(* ===== verification/XmlParse.v ===== *)
(** * A model XML parser: the layout promise is satisfiable

    [XmlParserLaws] states what fast-xml-parser promises the client.
    This file gives an instance of it, so that the theorems proved
    under the promise are not vacuous: a recursive-descent parser of
    the documents [print_xml] writes ([parse_node], [parse_nodes] and
    [parse_attrs], with fuel), the round trip
    [parse_xml (print_xml d) = Some d] for every well-formed document,
    and the parser [model_parser] that builds [xml_value] of what it
    reads, with text kept as a string.

    Fuel: [parse_node] and [parse_nodes] consume one unit per element
    and per child list; [xml_size] counts what a document needs, and
    the length of its printed text is more ([xml_size_print]), which is
    the fuel [parse_xml] gives.  [parse_attrs] runs with the length of
    its input, more than the number of attributes. *)

From Stdlib Require Import Ascii.
From stdpp Require Import base list strings.
From S2P Require Import Prelude JsValue JsEquiv Categories Async Xml.

Local Open Scope js_scope.

(** ** The parser *)

(** The longest prefix of name characters. *)
Fixpoint take_name (s : list ascii) : list ascii * list ascii :=
  match s with
  | c :: r => if name_char c then let '(n, r') := take_name r in (c :: n, r') else ([], s)
  | [] => ([], [])
  end.

(** The longest prefix without [stop]. *)
Fixpoint take_until (stop : ascii) (s : list ascii) : list ascii * list ascii :=
  match s with
  | c :: r => if Ascii.eqb c stop then ([], s) else let '(n, r') := take_until stop r in (c :: n, r')
  | [] => ([], [])
  end.

(** [s] without the prefix [p], if it has it. *)
Fixpoint strip_prefix (p s : list ascii) : option (list ascii) :=
  match p, s with
  | [], _ => Some s
  | c :: p', d :: s' => if Ascii.eqb c d then strip_prefix p' s' else None
  | _ :: _, [] => None
  end.

(** Whether [s] starts with [</]. *)
Definition at_close (s : list ascii) : bool :=
  match s with
  | c :: d :: _ => Ascii.eqb c "<"%char && Ascii.eqb d "/"%char
  | _ => false
  end.

(** Attributes [ name="value"], up to the first other character. *)
Fixpoint parse_attrs (fuel : nat) (s : list ascii) : option (list (string * string) * list ascii) :=
  match fuel with
  | O => None
  | S f =>
      match s with
      | c :: r =>
          if Ascii.eqb c " "%char then
            let '(n, r1) := take_name r in
            match strip_prefix ["="%char; quote] r1 with
            | Some r2 =>
                let '(v, r3) := take_until quote r2 in
                match strip_prefix [quote] r3 with
                | Some r4 =>
                    match parse_attrs f r4 with
                    | Some (attrs, r5) =>
                        Some ((String.string_of_list_ascii n, String.string_of_list_ascii v) :: attrs, r5)
                    | None => None
                    end
                | None => None
                end
            | None => None
            end
          else Some ([], s)
      | [] => Some ([], s)
      end
  end.

Fixpoint parse_node (fuel : nat) (s : list ascii) : option (xml * list ascii) :=
  match fuel with
  | O => None
  | S f =>
      match strip_prefix ["<"%char] s with
      | None => None
      | Some r =>
          let '(tl, r1) := take_name r in
          let t := String.string_of_list_ascii tl in
          match parse_attrs (length r1) r1 with
          | None => None
          | Some (attrs, r2) =>
              match strip_prefix [">"%char] r2 with
              | None => None
              | Some r3 =>
                  if at_close r3 then
                    r4 ← strip_prefix (close_tag t) r3; Some (XElem t attrs [], r4)
                  else if bool_decide (head r3 = Some "<"%char) then
                    match parse_nodes f r3 with
                    | Some (kids, r4) => r5 ← strip_prefix (close_tag t) r4; Some (XElem t attrs kids, r5)
                    | None => None
                    end
                  else
                    let '(x, r4) := take_until "<"%char r3 in
                    match attrs with
                    | [] => r5 ← strip_prefix (close_tag t) r4;
                            Some (XText t (String.string_of_list_ascii x), r5)
                    | _ => None
                    end
              end
          end
      end
  end
with parse_nodes (fuel : nat) (s : list ascii) : option (list xml * list ascii) :=
  match fuel with
  | O => None
  | S f =>
      if at_close s then Some ([], s)
      else
        match parse_node f s with
        | Some (d, r) =>
            match parse_nodes f r with
            | Some (ds, r') => Some (d :: ds, r')
            | None => None
            end
        | None => None
        end
  end.

(** A whole document: one element and nothing after it. *)
Definition parse_xml (s : string) : option xml :=
  let l := String.list_ascii_of_string s in
  match parse_node (length l) l with
  | Some (d, []) => Some d
  | _ => None
  end.

(** What the parser needs: one unit per element, one per child list. *)
Fixpoint xml_size (d : xml) : nat :=
  match d with
  | XElem _ _ kids => 2 + sum_list (map (fun k => S (xml_size k)) kids)
  | XText _ _ => 1
  end.

(** The parser of the model: the layout of [xml_value], text kept as
    a string, [undefined] on what it cannot read. *)
Definition model_parser : XmlParser :=
  {| xml_parse _ s := match parse_xml s with
                      | Some d => JObj [(xml_tag d, xml_value JStr d)]
                      | None => JUndefined
                      end |}.

(** The first character after a tag name: a space before the
    attributes, or [>]. *)
Definition after_name_ok (r : list ascii) : Prop :=
  match r with c :: _ => name_char c = false | [] => True end.

(** ** Scanning lemmas *)

Lemma strip_prefix_app (p s : list ascii) : strip_prefix p (p ++ s) = Some s.
Proof. induction p as [|c p IH]; simpl; [done|]. by rewrite Ascii.eqb_refl. Qed.

Lemma take_name_app (n r : list ascii) :
  forallb name_char n = true ->
  after_name_ok r -> take_name (n ++ r) = (n, r).
Proof.
  intros Hn Hr. induction n as [|c n IH]; simpl in *.
  - destruct r as [|c r]; [done|]. simpl. by rewrite Hr.
  - apply andb_true_iff in Hn as [-> Hn]. by rewrite IH.
Qed.

Lemma take_until_app (stop : ascii) (v r : list ascii) :
  Forall (fun c => Ascii.eqb c stop = false) v -> take_until stop (v ++ stop :: r) = (v, stop :: r).
Proof.
  induction 1 as [|c v Hc _ IH]; simpl; [by rewrite Ascii.eqb_refl|]. by rewrite Hc, IH.
Qed.

(** A character of one class is not a given character of another. *)
Lemma eqb_false_of (f : ascii -> bool) (c d : ascii) :
  f c = true -> f d = false -> Ascii.eqb c d = false.
Proof. intros Hc Hd. destruct (Ascii.eqb_spec c d); congruence. Qed.

Lemma value_chars (s : string) (stop : ascii) :
  is_value s = true -> text_char stop = false ->
  Forall (fun c => Ascii.eqb c stop = false) (String.list_ascii_of_string s).
Proof.
  intros Hs Hstop. unfold is_value in Hs. apply List.Forall_forall. intros c Hc.
  eapply eqb_false_of; [|exact Hstop]. eapply forallb_forall in Hs; [exact Hs|exact Hc].
Qed.

Lemma after_name_attrs (attrs : list (string * string)) (r : list ascii) :
  after_name_ok (concat (map print_attr attrs) ++ ">"%char :: r).
Proof. by destruct attrs. Qed.

Lemma length_print_attrs (attrs : list (string * string)) :
  (length attrs <= length (concat (map print_attr attrs)))%nat.
Proof. induction attrs as [|a attrs IH]; simpl; [lia|]. rewrite length_app. simpl. lia. Qed.

(** ** The round trip *)

Lemma parse_attrs_print (attrs : list (string * string)) (f : nat) (r : list ascii) :
  forallb (fun a => is_name a.1 && is_value a.2) attrs = true -> (length attrs < f)%nat ->
  parse_attrs f (concat (map print_attr attrs) ++ ">"%char :: r) = Some (attrs, ">"%char :: r).
Proof.
  revert f. induction attrs as [|[n v] attrs IH]; intros f Hok Hf; destruct f as [|f]; try lia; [done|].
  simpl in Hok. apply andb_true_iff in Hok as [Hnv Hok]. apply andb_true_iff in Hnv as [Hn Hv].
  apply andb_true_iff in Hn as [_ Hn].
  cbn [map concat]. unfold print_attr at 1. cbn [fst snd app]. rewrite <-!app_assoc.
  cbn [app parse_attrs Ascii.eqb Bool.eqb]. rewrite take_name_app by done.
  cbn [strip_prefix]. rewrite !Ascii.eqb_refl, <-app_assoc. cbn [app].
  rewrite take_until_app by (apply value_chars; done).
  cbn [strip_prefix]. rewrite Ascii.eqb_refl, IH by (done || simpl in Hf; lia).
  by rewrite !String.string_of_list_ascii_of_string.
Qed.

(** A printed element starts with [<] and a name character, so it is
    neither a closing tag nor text. *)
Lemma print_xml_head (d : xml) :
  xml_wf d = true -> exists c r, print_xml_l d = "<"%char :: c :: r /\ name_char c = true.
Proof.
  destruct d as [t attrs kids|t s]; simpl; intros Hwf;
    repeat match goal with H : _ && _ = true |- _ => apply andb_true_iff in H as [? ?] end;
    match goal with H : is_name t = true |- _ =>
      unfold is_name in H; apply andb_true_iff in H as [Hne Hn] end;
    destruct (String.list_ascii_of_string t) as [|c r] eqn:Et;
    try (destruct t; simpl in *; congruence);
    simpl in Hn; apply andb_true_iff in Hn as [Hc _]; eauto.
Qed.

Lemma at_close_print (d : xml) (r : list ascii) :
  xml_wf d = true -> at_close (print_xml_l d ++ r) = false.
Proof.
  intros Hwf. destruct (print_xml_head d Hwf) as (c & r' & -> & Hc). simpl.
  by rewrite (eqb_false_of name_char c "/"%char Hc eq_refl).
Qed.

Lemma is_name_chars (t : string) :
  is_name t = true -> forallb name_char (String.list_ascii_of_string t) = true.
Proof. unfold is_name. by intros [_ ?]%andb_true_iff. Qed.

Lemma text_head (s : string) :
  String.eqb s "" = false -> is_value s = true ->
  exists c rs, String.list_ascii_of_string s = c :: rs /\ Ascii.eqb c "<"%char = false.
Proof.
  intros Hne Hv. destruct s as [|c rs]; [done|]. exists c, (String.list_ascii_of_string rs).
  split; [done|]. unfold is_value in Hv. simpl in Hv. apply andb_true_iff in Hv as [Hc _].
  exact (eqb_false_of text_char c "<"%char Hc eq_refl).
Qed.

Lemma at_close_cons (c : ascii) (x : list ascii) :
  Ascii.eqb c "<"%char = false -> at_close (c :: x) = false.
Proof. intros Hc. destruct x; simpl; [done|]. by rewrite Hc. Qed.

Lemma at_close_close (t : string) (r : list ascii) : at_close (close_tag t ++ r) = true.
Proof. done. Qed.

Lemma parse_node_print (d : xml) :
  xml_wf d = true -> forall f r, (xml_size d <= f)%nat -> parse_node f (print_xml_l d ++ r) = Some (d, r).
Proof.
  induction d as [t attrs kids IH|t s] using xml_ind'; intros Hwf f r Hf; destruct f as [|f];
    simpl in Hf; try lia; cbn [xml_wf] in Hwf.
  - apply andb_true_iff in Hwf as [Hwf Hkids]. apply andb_true_iff in Hwf as [Hwf _].
    apply andb_true_iff in Hwf as [Ht Hattrs].
    assert (Hnodes : forall f' r', at_close r' = true ->
              (sum_list (map (fun k => S (xml_size k)) kids) < f')%nat ->
              parse_nodes f' (concat (map print_xml_l kids) ++ r') = Some (kids, r')).
    { clear Hf. induction IH as [|k ks Hk _ IHks]; intros f' r' Hr' Hf'; destruct f' as [|f'];
        simpl in *; try lia; [by rewrite Hr'|].
      apply andb_true_iff in Hkids as [Hwk Hwks].
      rewrite <-app_assoc, at_close_print, Hk, IHks by (done || lia). done. }
    cbn [print_xml_l]. rewrite <-app_comm_cons, <-!app_assoc. cbn [app parse_node strip_prefix].
    rewrite Ascii.eqb_refl, take_name_app by (by apply is_name_chars || apply after_name_attrs).
    rewrite String.string_of_list_ascii_of_string, parse_attrs_print; cycle 1.
    { done. }
    { rewrite length_app. pose proof (length_print_attrs attrs). simpl. lia. }
    cbn [strip_prefix]. rewrite Ascii.eqb_refl.
    destruct kids as [|k ks].
    + cbn [map concat app]. rewrite at_close_close, strip_prefix_app. done.
    + apply andb_true_iff in Hkids as [Hwk _].
      specialize (Hnodes f (close_tag t ++ r) (at_close_close t r) ltac:(lia)).
      cbn [map concat] in Hnodes |- *. rewrite <-!app_assoc in Hnodes.
      rewrite <-!app_assoc.
      rewrite at_close_print, bool_decide_true, Hnodes by
        (done || by destruct (print_xml_head k Hwk) as (c & r' & -> & _)).
      cbn [bind]. by rewrite strip_prefix_app.
  - apply andb_true_iff in Hwf as [Hwf Hs]. apply andb_true_iff in Hwf as [Ht Hne].
    cbn [print_xml_l]. rewrite <-app_comm_cons, <-!app_assoc. cbn [app parse_node strip_prefix].
    rewrite Ascii.eqb_refl, take_name_app by (by apply is_name_chars || done).
    rewrite String.string_of_list_ascii_of_string. cbn [length parse_attrs].
    replace (Ascii.eqb ">"%char " "%char) with false by reflexivity.
    cbn [strip_prefix]. rewrite Ascii.eqb_refl, <-app_assoc.
    apply negb_true_iff in Hne.
    destruct (text_head s Hne Hs) as (c & rs & Hcs & Hc).
    rewrite Hcs. cbn [app]. rewrite at_close_cons by done.
    rewrite bool_decide_false by (simpl; intros [= ->]; by rewrite Ascii.eqb_refl in Hc).
    rewrite app_comm_cons, <-Hcs. unfold close_tag at 1. rewrite <-app_comm_cons.
    rewrite take_until_app by (apply value_chars; done).
    rewrite app_comm_cons. fold (close_tag t).
    cbn [bind]. rewrite String.string_of_list_ascii_of_string, strip_prefix_app. done.
Qed.

(** The printed text is longer than what the parser needs. *)
Lemma xml_size_print (d : xml) : (S (xml_size d) <= length (print_xml_l d))%nat.
Proof.
  induction d as [t attrs kids IH|t s] using xml_ind'; cbn [print_xml_l xml_size];
    unfold close_tag; rewrite ?length_app; cbn [length]; rewrite ?length_app; cbn [length];
    rewrite ?length_app; cbn [length]; [|lia].
  enough (sum_list (map (fun k => S (xml_size k)) kids) <= length (concat (map print_xml_l kids)))%nat
    by lia.
  induction IH as [|k ks Hk _ IHks]; simpl; [lia|]. rewrite length_app. lia.
Qed.

(** Round trip: the parser reads back every well-formed document. *)
Lemma parse_xml_print (d : xml) : xml_wf d = true -> parse_xml (print_xml d) = Some d.
Proof.
  intros Hwf. unfold parse_xml, print_xml. rewrite String.list_ascii_of_string_of_list_ascii.
  rewrite <-(app_nil_r (print_xml_l d)) at 2.
  rewrite parse_node_print; [done|done|]. pose proof (xml_size_print d). lia.
Qed.

(** The model parser keeps the promise of fast-xml-parser, with text
    kept as a string. *)
#[export] Instance model_parser_laws : @XmlParserLaws model_parser.
Proof.
  refine {| text_value := JStr |}. intros opts d _ _ Hwf. simpl.
  rewrite parse_xml_print by done. reflexivity.
Defined.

┄┄┄┄┄┄

## TASK STATEMENT
All that should be written out is the stretch of lines above between the one holding "(** What the" and the one holding "parse_xml s with", inclusive, exactly as given.

## ANSWER FOR THIS EXERCISE
(** What the parser needs: one unit per element, one per child list. *)
Fixpoint xml_size (d : xml) : nat :=
  match d with
  | XElem _ _ kids => 2 + sum_list (map (fun k => S (xml_size k)) kids)
  | XText _ _ => 1
  end.

(** The parser of the model: the layout of [xml_value], text kept as
    a string, [undefined] on what it cannot read. *)
Definition model_parser : XmlParser :=
  {| xml_parse _ s := match parse_xml s with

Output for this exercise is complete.